Alice Coote, too, so imperious in her depiction of the Last Judgment in the Sequence, was the perfect Secunda Donna when it came to the Agnus Dei, which was one of the most beautiful parts of the whole performance. Thomas Atkins shone as every Italian tenor at prayer should do, in Ingemisco, and James Platt caught something of the pleading tone of Germont father in his singing of Confutatis maledictis (though in ensemble his foundation of the harmony didn’t always seem quite precise enough).

Whatever Verdi did or didn’t believe about the hereafter, he got something right with his setting of the Sanctus in this work: the dwelling place of God must be a scene of supreme rejoicing, which is what he caught in that wonderful fugue for double chorus.
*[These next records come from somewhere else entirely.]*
(** * Building 37 analysis toolkit: a shallow embedding of the metric pipeline

    The development follows [Data Analysis/ge_building_analysis.py] (the
    current script) and its two earlier versions,
    [v1_ge_building_analysis.py] and [v2_ge_building_analysis.py].

    Conventions of the embedding:
    - an integer column (swipe counts, attendee counts) is a list of [Z];
    - a float64 value is an exact rational ([Q]); the values that numpy
      and pandas report as [nan]/[inf] are [None]. An equality between
      floats proved here is an equality of exact fractions, which the
      float64 results satisfy up to rounding; the rounding itself is
      modelled for the printed shares only ([Rounding]);
    - a table is the list of its rows, a row is a record whose fields are
      the columns the scripts read;
    - the analyzer object and the tables it refers to live in an explicit
      store, so that a copy and the original can be told apart. *)

From stdpp Require Import base option list gmap strings sorting.
From Stdlib Require Import ZArith QArith Qfield Reals Lia Lra Bool Ascii String List Sorted.
From Stdlib Require Lqa.
Import ListNotations.

(** ** float64 values *)

Module Float.

(** A float64: [Some q] is the finite value [q], [None] is [nan]
    (also used for the [inf] of a division by zero, which none of the
    scripts ever turns back into a finite number). *)
Definition float : Type := option Q.

Definition nan : float := None.
Definition of_Z (z : Z) : float := Some (inject_Z z).

(** True division of numpy values (float64 and int64 columns and
    scalars): a zero divisor gives [nan]/[inf] together with a warning
    (silenced by [warnings.filterwarnings('ignore')]) and no exception.
    The columns of a table without any row have the object dtype: their
    sums are Python ints, whose division by zero raises; that case is
    not this function, it is modelled in the methods that meet it
    ([Script.analyze_occupancy_patterns]). The quotient is the exact
    fraction. *)
Definition div (a b : float) : float :=
  match a, b with
  | Some x, Some y => if Qeq_bool y 0 then None else Some (x / y)%Q
  | _, _ => None
  end.

Definition mul (a b : float) : float :=
  match a, b with
  | Some x, Some y => Some (x * y)%Q
  | _, _ => None
  end.

(** Comparisons with [nan] are false. *)
Definition leb (a b : float) : bool :=
  match a, b with
  | Some x, Some y => Qle_bool x y
  | _, _ => false
  end.

Definition ltb (a b : float) : bool :=
  match a, b with
  | Some x, Some y => Qle_bool x y && negb (Qeq_bool x y)
  | _, _ => false
  end.

Definition gtb (a b : float) : bool := ltb b a.

(** Equality of floats up to the representation of the fraction. *)
Definition eq (a b : float) : Prop :=
  match a, b with
  | Some x, Some y => (x == y)%Q
  | None, None => True
  | _, _ => False
  end.

Definition is_finite (a : float) : bool :=
  match a with Some _ => true | None => false end.

Definition qsum (l : list Q) : Q := fold_right Qplus 0%Q l.

(** [Series.sum()] of a float series: [nan] entries are skipped. *)
Definition sum (l : list float) : float := Some (qsum (omap (fun a => a) l)).

(** [Series.mean()] of a float series: [nan] entries are skipped, and
    the mean of no value at all is [nan]. *)
Definition mean (l : list float) : float :=
  let present := omap (fun a => a) l in
  div (Some (qsum present)) (of_Z (Z.of_nat (length present))).

End Float.

(** ** Badge swipes *)

Module Badge.

Local Open Scope Z_scope.

Inductive month := Jan | Feb | Mar | Apr | May | Jun | Jul | Aug | Sep.

(** [months = ['Jan', ..., 'Sep']] *)
Definition months : list month := [Jan; Feb; Mar; Apr; May; Jun; Jul; Aug; Sep].

(** One row of the badge table: the columns the scripts read. *)
Record employee := mk_employee {
  Floor : Z;
  swipes_Jan : Z; swipes_Feb : Z; swipes_Mar : Z;
  swipes_Apr : Z; swipes_May : Z; swipes_Jun : Z;
  swipes_Jul : Z; swipes_Aug : Z; swipes_Sep : Z
}.

(** [row[m]] *)
Definition col (m : month) (e : employee) : Z :=
  match m with
  | Jan => swipes_Jan e | Feb => swipes_Feb e | Mar => swipes_Mar e
  | Apr => swipes_Apr e | May => swipes_May e | Jun => swipes_Jun e
  | Jul => swipes_Jul e | Aug => swipes_Aug e | Sep => swipes_Sep e
  end.

Definition badge_table := list employee.

(** [Series.sum()] of an integer series. *)
Definition zsum (l : list Z) : Z := fold_right Z.add 0 l.

(** [Series.sum()] of a boolean series: the number of [True]. *)
Definition count_true (l : list bool) : Z :=
  fold_right (fun (b : bool) n => (if b then 1 else 0) + n) 0 l.

(** [badge_data[months].sum()]: one total per month, in the order of
    [months]. *)
Definition monthly_swipes (badge_data : badge_table) : list Z :=
  List.map (fun m => zsum (List.map (col m) badge_data)) months.

(** [badge_data[months].sum(axis=1)]: one total per employee. *)
Definition row_total (e : employee) : Z :=
  zsum (List.map (fun m => col m e) months).

Definition total_swipes (badge_data : badge_table) : list Z :=
  List.map row_total badge_data.

(** The four utilization tiers of [analyze_occupancy_patterns]
    (ge_building_analysis.py, lines 115-118), on one total. *)
Definition very_low_util (t : Z) : bool := t <? 30.
Definition low_util (t : Z) : bool := (30 <=? t) && (t <? 90).
Definition medium_util (t : Z) : bool := (90 <=? t) && (t <? 140).
Definition high_util (t : Z) : bool := 140 <=? t.

(** How many of the four tier masks hold for a total. *)
Definition tiers_matched (t : Z) : Z :=
  count_true [very_low_util t; low_util t; medium_util t; high_util t].

(** Section 6 of [advanced_metrics_analysis] (lines 471-475). *)
Definition full_remote (badge_data : badge_table) : Z :=
  count_true (List.map (fun t => t <? 20) (total_swipes badge_data)).

Definition mostly_remote (badge_data : badge_table) : Z :=
  count_true (List.map (fun t => (20 <=? t) && (t <? 90)) (total_swipes badge_data)).

Definition remote_employees (badge_data : badge_table) : Z :=
  full_remote badge_data + mostly_remote badge_data.

(** The number of employees whose nine-month total is below 90. *)
Definition below_90 (badge_data : badge_table) : Z :=
  count_true (List.map (fun t => t <? 90) (total_swipes badge_data)).

(** *** [Building37Analyzer.__init__]: the building constants *)

Record building_info_t := mk_building_info {
  floors : Z;
  floor_1_2_sqft : Z;
  floor_3_6_sqft : Z;
  total_sqft : Z;
  employees : Z;
  working_days_per_month : Z;
  conference_rooms : list string
}.

Definition building_info : building_info_t := {|
  floors := 6;
  floor_1_2_sqft := 44352;
  floor_3_6_sqft := 22728;
  total_sqft := 2 * 44352 + 4 * 22728;
  employees := 356;
  working_days_per_month := 20;
  conference_rooms :=
    ["Room 133"; "Room 128"; "Room 129"; "Room 130"; "Room 131"; "Room 132";
     "Room 135"; "Van Curler A"; "Van Curler B"; "Schuyler"; "Glen";
     "Van Buren"; "Van Patten"; "Auditorium A"; "Auditorium B";
     "Auditorium C"]%string
|}.

(** *** [groupby('Floor')]: the distinct floors in ascending order *)

Fixpoint insert_key (k : Z) (ks : list Z) : list Z :=
  match ks with
  | [] => [k]
  | k' :: rest =>
      if k <? k' then k :: ks
      else if k =? k' then ks
      else k' :: insert_key k rest
  end.

Definition group_keys (l : list Z) : list Z := fold_right insert_key [] l.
For me, it’s the climax of the whole work, though Sir Mark took it quite gently, with rhythmic life – unusually – somewhat lost in the part-singing for some of the time … until the last glorious cadence.

This work should always be something special for the Hallé: its founder, not known for operatic ventures into the Verdi canon particularly, was quick off the mark in appreciating it when it first appeared: he gave it here in Manchester in spring 1876, only about a year after Verdi, with his hand-picked Italian troupe, had toured it to London (and thus performed the British premiere). But Hallé was almost certainly the first to do it with all-British forces.